COUPLES desperate for a baby are being forced abroad due to a lack of sperm and egg donors in the UK, researchers say.
A new study has found the most popular destinations for treatment are Spain and the Czech Republic, followed by the United States.
Major reasons for seeking fertility treatment abroad are a lack of donors in the UK, long waiting times for NHS treatment, high costs and a "postcode lottery" in accessing IVF.
Some couples want the chance to have two embryos transferred in one cycle, contrary to guidance from UK regulators that most cycles should only involve one embryo.
The latest available figures show 396 men registered with UK regulators to donate sperm in 2008, alongside 1,150 women who registered as egg donors.
In 2008, 39,879 women had IVF treatment in the UK, of which 1,306 were treated with donor eggs.
However, the demand for egg and sperm donors far outstrips supply and the Human Fertilisation and Embryology Authority (HFEA) is examining how to boost numbers.

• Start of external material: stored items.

(** Splits a computation at its binds and tests. *)
Ltac read_only :=
  repeat first
    [ solve [auto with poseidon] | apply read_only_bind; [|intros ?]
    | match goal with |- read_only (if ?b then _ else _) => destruct b end
    | match goal with |- read_only (match ?x with _ => _ end) => destruct x end ].

Section reading.
Context {V : Type → Type} `{!Vec V} {D : Type} `{!Dictionary D} {X : Type} `{!Indexes X}.
Notation db := (gdb V D X).
Variables (double_string : Z → str) (uninit : p_item).

Lemma self_read_only {B P} r : read_only (self r : M (tobj B P) (obj B)).
Proof. intros t. unfold self. by destruct (deref t r). Qed.
Lemma tab_do_read_only {B C} id (m : M (tobj B pitems) C) : read_only m → read_only (tab_do (V:=V) id m).
Proof.
  intros Hm v. unfold tab_do. destruct (tab_get v id) as [l|]; [|done]. destruct (vec_read v l) as [t|] eqn:E; [|done].
  specialize (Hm t). destruct (m t) as [t' r]. simpl in *. subst. by apply vec_write_same.
Qed.
Lemma at_node_read_only {C} id (m : M nobj C) : read_only m → read_only (at_node id m : M db C).
Proof.
  intros Hm g. unfold at_node, on_nodes. pose proof (tab_do_read_only id m Hm (nodes_ g)) as E.
  destruct (tab_do id m (nodes_ g)) as [v r]. simpl in *. subst. by destruct g.
Qed.
Lemma at_rship_read_only {C} id (m : M robj C) : read_only m → read_only (at_rship id m : M db C).
Proof.
  intros Hm g. unfold at_rship, on_rships. pose proof (tab_do_read_only id m Hm (rships_ g)) as E.
  destruct (tab_do id m (rships_ g)) as [v r]. simpl in *. subst. by destruct g.
Qed.
Hint Resolve self_read_only at_node_read_only at_rship_read_only : poseidon.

For this latest study, published today in the journal Human Reproduction, experts at De Montfort University Leicester interviewed senior clinicians, nurses and patients.
Some 41 women and ten men who had been abroad for treatment, or who had made firm plans to go, were included in the research.
These patients made up 41 "cases" (with one case being either an individual or a couple seeking treatment together).
Most had received treatment in the UK prior to seeking out an overseas clinic, often over many years.
Some 71 per cent of people who took part in the study went abroad for treatment using donor eggs or sperm.
Overall, 46 per cent were using donor eggs, 12 per cent donor sperm, 10 per cent both and 3 per cent donor embryos.
Of those using donor eggs or sperm, many said the ability to match donors based on physical resemblance between parent and child was a benefit of going abroad.
For some, the anonymity of donors in countries such as Spain, the Czech Republic or the Ukraine was important.
Of the entire group, other main reasons for going abroad were long waiting lists in the UK, high costs and poor experiences of treatment in the UK.
The option of having more than one embryo transferred during a treatment cycle was also mentioned as a positive aspect of treatment abroad.
However, there were some issues, including concerns that not all staff spoke English in overseas clinics, concern about the complaints process abroad and worries about the reliability of information given by clinics on potential donors.
Professor Lorraine Culley, who worked on the study, said: "A need for donor gametes was a significant motivation for overseas travel among our participants so it is clear that measures need to be taken to address the UK donor shortage.
"A properly funded, nationally co-ordinated strategy to improve donor recruitment would result in fewer people needing to travel in order to receive treatment in a timely manner."
Conservative MP Gareth Johnson, chairman of the cross-party parliamentary group on infertility, said: "I very much welcome this report, it highlights the desperation of many couples who are forced to travel abroad to seek out infertility treatment."